(Dataset entries)
(* ===== verification/Acks.v ===== *)
(** Acknowledgements: what a receiver acknowledges it has, and what a sender forgets the
    receiver has.  Together they are why nothing is lost when packets are. *)
From S2P Require Import Prelude Bytes IkcpTypes IkcpSend IkcpInput IkcpFlush IkcpFlushSpec.
From S2P Require Import IkcpInv Wire Delivery Progress Exchange.

(** ** The ack list *)

(** The numbers the next flush acknowledges. *)
Definition acked_sns (k : IKCPCB) : list Z := map fst (take (Z.to_nat (ackcount k)) (acklist k)).

Definition acks_kept (k k' : IKCPCB) : Prop :=
  ackcount k' = ackcount k /\ acklist k' = acklist k.

#[export] Instance acks_kept_preorder : PreOrder acks_kept.
Proof. split; [done|]. intros k1 k2 k3 [E1 E2] [F1 F2]. split; congruence. Qed.

Lemma acked_sns_kept k k' : acks_kept k k' -> acked_sns k' = acked_sns k.
Proof. intros [E1 E2]. unfold acked_sns. by rewrite E1, E2. Qed.

Lemma acks_kept_parse_una k una : acks_kept k (ikcp_parse_una k una).
Proof.
  unfold ikcp_parse_una. generalize (snd_buf k). intros q. revert k.
  induction q as [|s q IH]; intros k; cbn [ikcp_parse_una_loop]; [done|].
  destruct (_ >? 0); [|done]. etransitivity; [|apply IH]. done.
Qed.

Lemma acks_kept_shrink k : acks_kept k (ikcp_shrink_buf k).
Proof. by rewrite ikcp_shrink_buf_shape. Qed.

Lemma acks_kept_input_ack k l h : acks_kept k (fst (ikcp_input_ack k l h)).
Proof.
  unfold ikcp_input_ack. cbn [fst]. etransitivity; [|apply acks_kept_shrink].
  set (k1 := if _ >=? 0 then _ else _). transitivity k1.
  - unfold k1. destruct (_ >=? 0); [|done].
    by destruct (ikcp_update_ack_shape k (_itimediff (current k) (h_ts h))) as (a & b & c & ->).
  - by destruct (ikcp_parse_ack_shape k1 (h_sn h)) as (q & n & ->).
Qed.

Lemma acks_kept_fastack k sn ts : acks_kept k (ikcp_parse_fastack k sn ts).
Proof. by destruct (ikcp_parse_fastack_shape k sn ts) as (q & -> & _). Qed.

Lemma acks_kept_cwnd k : acks_kept k (ikcp_input_cwnd k).
Proof. by destruct (ikcp_input_cwnd_frame k) as (c & i & -> & _). Qed.

Lemma acks_kept_move_rcv q k : acks_kept k (ikcp_move_rcv q k).
Proof.
  revert k. induction q as [|s q IH]; intros k; [done|]. cbn [ikcp_move_rcv].
  destruct (_ && _); [|done]. etransitivity; [|apply IH]. done.
Qed.

Lemma acks_kept_parse_data k s : acks_kept k (ikcp_parse_data k s).
Proof.
  unfold ikcp_parse_data. destruct (_ || _); [done|].
  etransitivity; [|apply acks_kept_move_rcv]. by destruct (ikcp_parse_data_insert _ _).
Qed.

(** A new acknowledgement goes after the ones that wait, unless the counter wraps around. *)
Lemma acked_sns_push k sn ts n :
  n ∈ acked_sns (ikcp_ack_push k sn ts) -> n ∈ acked_sns k \/ n = sn.
Proof.
  assert (acklist (ikcp_ack_push k sn ts) = take (Z.to_nat (ackcount k)) (acklist k) ++ [(sn, ts)])
    as E by (unfold ikcp_ack_push; by destruct (_ >? _)).
  unfold acked_sns. rewrite E, !list_elem_of_fmap. intros (a & -> & Ha).
  assert (a ∈ take (Z.to_nat (ackcount k)) (acklist k) ++ [(sn, ts)]) as Ha'.
  { rewrite <- (take_drop (Z.to_nat (ackcount (ikcp_ack_push k sn ts))) (_ ++ _)).
    apply elem_of_app. by left. }
  apply elem_of_app in Ha' as [Ha'|Ha']; [left; eauto|right].
  apply list_elem_of_singleton in Ha'. by subst.
Qed.

Lemma acked_sns_push_ne k sn ts :
  0 <= ackcount k -> ackcount k + 1 < 4294967296 -> acked_sns (ikcp_ack_push k sn ts) <> [].
Proof.
  intros H0 H1. unfold acked_sns, ikcp_ack_push.
  destruct (_ >? _); simp_upd; rewrite u32_small by lia;
    destruct (Z.to_nat (ackcount k + 1)) as [|n] eqn:E; try lia;
    by destruct (take (Z.to_nat (ackcount k)) (acklist k)).
Qed.

Lemma ackcount_push k sn ts :
  0 <= ackcount k -> ackcount k + 1 < 4294967296 -> ackcount (ikcp_ack_push k sn ts) = ackcount k + 1.
Proof.
  intros H0 H1. unfold ikcp_ack_push. destruct (_ >? _); simp_upd; by rewrite u32_small by lia.
Qed.

(** ** What the receiver has

    [had R k i]: the segment number [i] of the stream is in order, or kept for later. *)
Definition had (R : Z) (k : IKCPCB) (i : Z) : Prop := i < R \/ u32 i ∈ map seg_sn (rcv_buf k).

(** Numbers less than half the ring old. *)
Definition near (N i : Z) : Prop := 0 <= i < N /\ N - 2147483648 < i.

(** Nothing that could be put in order waits in the buffer. *)
Definition front (k : IKCPCB) : Prop :=
  match rcv_buf k with
  | [] => True
  | s :: _ => seg_sn s <> rcv_nxt k \/ rcv_wnd k <= Zlen (rcv_queue k)
  end.

(** A receiver of the stream [S], [R] segments of which it has put in order, that acknowledges
    only what it has. *)
Record takes (S : list entry) (R : Z) (got : list entry) (k : IKCPCB) : Prop := {
  tk_tracks : tracks S R got k;
  tk_front : front k;
  tk_acks : Forall (fun sn => exists i, near (Zlen S) i /\ sn = u32 i /\ had R k i) (acked_sns k)
}.

(** From [k] to [k'] the receiver takes in more, at most [n] acknowledgements are added, and
    one waits at the end if [must]. *)
Record gains (S : list entry) (got : list entry) (n : Z) (must : Prop) (R : Z) (k : IKCPCB)
    (R' : Z) (k' : IKCPCB) : Prop := {
  gn_takes : takes S R' got k';
  gn_le : R <= R';
  gn_wnd : rcv_wnd k' = rcv_wnd k;
  gn_had i : near (Zlen S) i -> had R k i -> had R' k' i;
  gn_count : 0 <= ackcount k -> ackcount k + n < 4294967296 ->
    ackcount k <= ackcount k' <= ackcount k + n /\
    (must \/ acked_sns k <> [] -> acked_sns k' <> [])
}.

Lemma gains_trans S got n1 n2 (m1 m2 : Prop) R1 k1 R2 k2 R3 k3 :
  0 <= n1 -> 0 <= n2 ->
  gains S got n1 m1 R1 k1 R2 k2 -> gains S got n2 m2 R2 k2 R3 k3 ->
  gains S got (n1 + n2) (m1 \/ m2) R1 k1 R3 k3.
Proof.
  intros P1 P2 [_ A2 A3 A4 A5] [B1 B2 B3 B4 B5]. split; [done|lia|congruence|auto|].
  intros H0 Hn. destruct (A5 H0 ltac:(lia)) as [C1 C2]. destruct (B5 ltac:(lia) ltac:(lia)) as [D1 D2].
  split; [lia|]. tauto.
Qed.

Lemma gains_kept S got R k k' :
  rcv_kept k k' -> acks_kept k k' -> takes S R got k -> gains S got 0 False R k R k'.
Proof.
  intros [Hs Ew] Ha [H1 H2 H3]. pose proof Hs as (E1 & E2 & E3).
  assert (forall i, had R k i -> had R k' i) as Hh by (unfold had; by rewrite E3).
  split; [split|lia|done|auto|].
  - by apply (tracks_same _ _ _ k).
  - unfold front in *. by rewrite E1, E2, E3, Ew.
  - rewrite (acked_sns_kept _ _ Ha). eapply Forall_impl; [exact H3|].
    intros sn (i & Hi & -> & Hd). exists i. auto.
  - intros H0 Hn. rewrite (acked_sns_kept _ _ Ha). destruct Ha as [-> _]. split; [lia|tauto].
Qed.
(** C6: liveness: a message written to an endpoint at rest arrives whole at its peer.  Rounds may
    lose, repeat and reorder packets in both directions; once four good rounds for each segment
    of the message have passed, the reader gets exactly the message. *)
Theorem message_arrives a b msg n a' b' len :
  at_rest a b -> stream a = 0 -> Zlen msg <= 255 * mss a -> Zlen msg <= len < 2147483648 ->
  frag_count (mss a) (Zlen msg) <= rcv_wnd b ->
  rounds n (snd (ikcp_send a msg (Zlen msg)), b) (a', b') ->
  4 * frag_count (mss a) (Zlen msg) <= Z.of_nat n ->
  fst (ikcp_send a msg (Zlen msg)) = 0 /\ fst (ikcp_recv b' len) = (Zlen msg, msg).
Proof.
  intros Har Hst Hmsg Hlen Hfc Hr Hn. pose proof Har as [Ha _ _ _ _ _ Hq _ _ _ _ _ _ _ _].
  pose proof Ha as [(Hs & _) _]. pose proof Hs as (Hm & Hnq & Hfit).
  pose proof (ikcp_send_ok a msg Ha ltac:(lia)) as Hok.
  destruct (ikcp_send_message_spec a msg Hs Hst Hmsg ltac:(lia)) as (q & E & Hmq & Hbq & Hfq & Elen).
  rewrite E in *. cbn [fst snd] in *. rewrite Hq in *. cbn [app] in *. split; [done|].
  match type of Hr with rounds n (?x, b) _ => set (k := x) in * end.
  destruct (queue_arrives a b k n a' b') as (Eq & _ & Hb'); try done; [unfold k; simp_upd; lia..|].
  destruct Hb' as [(_ & _ & _ & Hw & _) _]. pose proof Hw as (_ & _ & _ & _ & Hnr & Hl & _ & Hwf).
  revert Eq. unfold k. simp_upd. intros Eq.
  assert (seg_bytes (rcv_queue b') = msg) as Eb.
  { rewrite <- entry_bytes_segs, Eq, entry_bytes_segs. done. }
  assert (message_segs (rcv_queue b')) as Hms.
  { apply message_entries_segs; [done|]. rewrite Eq. by eapply message_segs_entries. }
  destruct (ikcp_recv_message b' len (rcv_queue b') []) as (m & r & _ & H).
  - split; [done|]. rewrite Eb. split; [lia|]. split; [done|lia].
  - by apply rcv_window_move_ok.
  - by rewrite app_nil_r.
  - done.
  - rewrite Eb. lia.
  - destruct (ikcp_recv b' len) as [[c buf] k']. destruct H as (-> & -> & _). by rewrite Eb.
Qed.
(** The segments of an answer: what is before their [una], and what an ACK names, is there. *)
Definition reply_seg (S : list entry) (R : Z) (k : IKCPCB) (hd : header * bytes) : Prop :=
  (exists j, 0 <= j <= R /\ h_una (fst hd) = u32 j) /\
  (h_cmd (fst hd) = IKCP_CMD_ACK -> exists i, numbers S i /\ h_sn (fst hd) = u32 i /\ had R k i).

Definition reply (S : list entry) (R : Z) (k : IKCPCB) (p : bytes) : Prop :=
  Forall (reply_seg S R k) (decode_packet (length p) p).

(** Every acknowledgement that waits is of something received. *)
Definition answers (S : list entry) (R : Z) (k : IKCPCB) : Prop :=
  forall n, n ∈ acked_sns k -> exists i, numbers S i /\ n = u32 i /\ had R k i.

(** The bound under which numbers of the stream are told apart by their residues. *)
Definition SHORT : Z := 2147483648 - 65536.

Lemma numbers_near S i : Zlen S < SHORT -> numbers S i -> near (Zlen S) i.
Proof. unfold SHORT, numbers, near. lia. Qed.

Lemma answers_advance S R k R' k' :
  Zlen S < SHORT -> advances S R k R' k' -> answers S R k -> answers S R' k'.
Proof.
  intros Hs [_ Hh Ha] H n Hn. destruct (Ha n Hn) as [Hn'|(i & [Hi _] & -> & Hd)]; [|by exists i].
  destruct (H n Hn') as (i & Hi & -> & Hd). exists i. split; [done|]. split; [done|].
  apply Hh; [by apply numbers_near|done].
Qed.

Lemma reply_advance S R k R' k' p :
  Zlen S < SHORT -> advances S R k R' k' -> reply S R k p -> reply S R' k' p.
Proof.
  intros Hs [Hle Hh _] H. eapply Forall_impl; [exact H|]. intros hd [(j & Hj & E) Ha]. split.
  - exists j. split; [lia|done].
  - intros Ec. destruct (Ha Ec) as (i & Hi & Ei & Hd). exists i. split; [done|]. split; [done|].
    apply Hh; [by apply numbers_near|done].
Qed.

(** The stream may grow. *)
Lemma numbers_grow S T i : numbers S i -> numbers (S ++ T) i.
Proof. unfold numbers. rewrite Zlen_app. pose proof (Zlen_nonneg T). lia. Qed.

Lemma answers_grow S T R k : answers S R k -> answers (S ++ T) R k.
Proof. intros H n Hn. destruct (H n Hn) as (i & Hi & E). exists i. split; [by apply numbers_grow|done]. Qed.

Lemma reply_grow S T R k p : reply S R k p -> reply (S ++ T) R k p.
Proof.
  intros H. eapply Forall_impl; [exact H|]. intros hd [Hu Ha]. split; [done|]. intros Ec.
  destruct (Ha Ec) as (i & Hi & E). exists i. split; [by apply numbers_grow|done].
Qed.

Lemma flush_replies S got R k :
  kcp_ok k -> 0 <= conv k < 4294967296 -> tracks S R got k -> answers S R k ->
  Forall (reply S R k) (snd (ikcp_flush k)).
Proof.
  intros Hok Hc Ht Ha. destruct (decide (updated k = 0)) as [E|Hu].
  { unfold ikcp_flush. rewrite E. constructor. }
  destruct (flush_wired k Hok Hc Hu) as (gs & -> & [_ Hsnd Hst Hnames _ _ _ _ _ _ _ _ _]).
  apply Forall_map, Forall_forall. intros g Hg. unfold sound_packets in Hsnd.
  rewrite Forall_forall in Hsnd. destruct (Hsnd g Hg) as [Hne _].
  assert (forall s, s ∈ g -> s ∈ concat gs) as Hin.
  { intros s Hs. apply list_elem_of_In, in_concat. exists g. by split; apply list_elem_of_In. }
  rewrite Forall_forall in Hst. unfold reply.
  rewrite (decode_packet_wire g _ (conv k)).
  - apply Forall_map, Forall_forall. intros s Hs. cbn [fst]. split; cbn [fst].
    + exists R. destruct (tr_range _ _ _ _ Ht). split; [lia|].
      destruct (Hst s (Hin s Hs)) as (_ & _ & ->). apply Ht.
    + intros Ec. destruct (Hnames s _ (Hin s Hs) (conj Ec eq_refl)) as (n & Hn & ->).
      destruct (Ha n Hn) as (i & Hi & -> & Hd). exists i. by rewrite u32_idemp.
  - apply Forall_forall. intros s Hs. apply (Hst s (Hin s Hs)).
  - pose proof (length_packet g). destruct g; [done|]. cbn [length] in *. lia.
Qed.

Lemma exec_replies S got R k op :
  kcp_ok k -> 0 <= conv k < 4294967296 -> tracks S R got k -> answers S R k ->
  Forall (reply S R k) (kcp_packets op k).
Proof.
  intros Hok Hc Ht Ha. destruct op; cbn [kcp_packets]; try constructor.
  - destruct (ikcp_update_cases k now) as (u & ts & _ & [-> | ->]); [|constructor].
    apply (flush_replies S got R (with_clock k now u ts)); [by apply kcp_ok_clock|done| |done].
    by apply (tracks_same _ _ _ k).
  - by apply (flush_replies S got).
Qed.

(** ** What the sender forgets *)

Definition releases (n : Z) (hd : header * bytes) : Prop :=
  0 < _itimediff (h_una (fst hd)) n \/ names_sn n (fst hd).

Lemma input_loop_forgets fuel k l data n :
  n ∈ snd_sns k ->
  n ∈ snd_sns (snd (ikcp_input_loop fuel k l data)) \/ Exists (releases n) (decode_packet fuel data).
Proof.
  revert k l data. induction fuel as [|fuel IH]; intros k l data Hn; [by left|].
  cbn [ikcp_input_loop decode_packet]. destruct (_ <? _); [by left|].
  destruct (ikcp_decode_header data) as [rest h]. destruct (negb _); [by left|].
  destruct (_ || _) eqn:G; [by left|]. destruct (_ && _); [by left|].
  pose proof (input_segment_forgets k l h rest n Hn) as H.
  destruct (ikcp_input_segment k l h rest) as [k' l']. cbn [fst] in H.
  destruct H as [H|H]; [|right; by left].
  destruct (IH k' l' (drop (Z.to_nat (h_len h)) rest) H) as [H'|H']; [by left|right; by right].
Qed.

Lemma snd_sns_fastack k sn ts : snd_sns (ikcp_parse_fastack k sn ts) = snd_sns k.
Proof.
  destruct (ikcp_parse_fastack_shape k sn ts) as (q & -> & E). unfold snd_sns. simp_upd.
  exact E.
Qed.

Lemma input_forgets k p n :
  n ∈ snd_sns k ->
  n ∈ snd_sns (snd (ikcp_input k p)) \/ Exists (releases n) (decode_packet (length p) p).
Proof.
  intros Hn. unfold ikcp_input. destruct (_ <? _); [by left|].
  pose proof (input_loop_forgets (length p) k (mklocals false 0 0) p n Hn) as H.
  destruct (ikcp_input_loop _ _ _ _) as [[e|l] k1]; cbn [snd] in *; [done|].
  destruct H as [H|H]; [left|by right]. set (k2 := if l_flag l then _ else k1).
  assert (n ∈ snd_sns k2) as H2 by (unfold k2; destruct (l_flag l); [by rewrite snd_sns_fastack|done]).
  destruct (_ >? 0); [|done]. by destruct (ikcp_input_cwnd_frame k2) as (c & i & -> & _).
Qed.
(* ===== verification/Config.v ===== *)
(** [src/config.rs]: the configuration records and their defaults. *)
From S2P Require Import Prelude Bytes.

(** [std::time::Duration], in nanoseconds. *)
Definition Duration : Type := Z.
Definition from_secs (s : Z) : Duration := s * 1000000000.
Definition as_secs (d : Duration) : Z := d / 1000000000.

Definition LISTENER_TASK_LOOP : Z := 1024.
Definition LISTENER_CONV_TIMEOUT : Duration := from_secs 120.

Record KcpNoDelayConfig := mkNoDelay {
  nd_nodelay : bool; nd_interval : Z; nd_resend : Z; nd_nc : bool
}.

Definition KcpNoDelayConfig_default : KcpNoDelayConfig := {|
  nd_nodelay := false; nd_interval := 100; nd_resend := 0; nd_nc := false
|}.

Definition fastest : KcpNoDelayConfig := {|
  nd_nodelay := true; nd_interval := 10; nd_resend := 2; nd_nc := true
|}.

Definition normal : KcpNoDelayConfig := {|
  nd_nodelay := false; nd_interval := 40; nd_resend := 0; nd_nc := false
|}.

Record KcpConfig := mkConfig {
  cfg_mtu : Z;
  cfg_nodelay : KcpNoDelayConfig;
  cfg_snd_wnd : Z;
  cfg_rcv_wnd : Z;
  cfg_stream : bool;
  session_key : bytes;
  session_id_len : Z;
  session_expire : Duration;
  connect_timeout : Duration;
  shutdown_timeout : Duration;
  half_close_timeout : Duration
}.

Definition KcpConfig_default : KcpConfig := {|
  cfg_mtu := 1400;
  cfg_nodelay := normal;
  cfg_snd_wnd := 32;
  cfg_rcv_wnd := 256;
  cfg_stream := true;
  session_key := [];
  session_id_len := 16;
  session_expire := from_secs 90;
  connect_timeout := from_secs 15;
  shutdown_timeout := from_secs 10;
  half_close_timeout := from_secs 5
|}.

(** [iter::repeat_with(rand::random::<u8>).take(session_id_len)]: [draw] is the generator. *)
Definition random_session_id (config : KcpConfig) (draw : nat -> Byte.byte) : bytes :=
  map draw (seq 0 (Z.to_nat (session_id_len config))).

Lemma random_session_id_length config draw :
  0 <= session_id_len config -> Zlen (random_session_id config draw) = session_id_len config.
Proof. intros H. unfold random_session_id, Zlen. rewrite length_map, length_seq. lia. Qed.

> [Task objective]:
Could you reproduce, exactly, every line above from the line with "- apply Forall_forall." to the line with "destruct (_ || _) eqn:G;", and no other line? Both ends count.

> [Task response]:
  - apply Forall_forall. intros s Hs. apply (Hst s (Hin s Hs)).
  - pose proof (length_packet g). destruct g; [done|]. cbn [length] in *. lia.
Qed.

Lemma exec_replies S got R k op :
  kcp_ok k -> 0 <= conv k < 4294967296 -> tracks S R got k -> answers S R k ->
  Forall (reply S R k) (kcp_packets op k).
Proof.
  intros Hok Hc Ht Ha. destruct op; cbn [kcp_packets]; try constructor.
  - destruct (ikcp_update_cases k now) as (u & ts & _ & [-> | ->]); [|constructor].
    apply (flush_replies S got R (with_clock k now u ts)); [by apply kcp_ok_clock|done| |done].
    by apply (tracks_same _ _ _ k).
  - by apply (flush_replies S got).
Qed.

(** ** What the sender forgets *)

Definition releases (n : Z) (hd : header * bytes) : Prop :=
  0 < _itimediff (h_una (fst hd)) n \/ names_sn n (fst hd).

Lemma input_loop_forgets fuel k l data n :
  n ∈ snd_sns k ->
  n ∈ snd_sns (snd (ikcp_input_loop fuel k l data)) \/ Exists (releases n) (decode_packet fuel data).
Proof.
  revert k l data. induction fuel as [|fuel IH]; intros k l data Hn; [by left|].
  cbn [ikcp_input_loop decode_packet]. destruct (_ <? _); [by left|].
  destruct (ikcp_decode_header data) as [rest h]. destruct (negb _); [by left|].
  destruct (_ || _) eqn:G; [by left|]. destruct (_ && _); [by left|].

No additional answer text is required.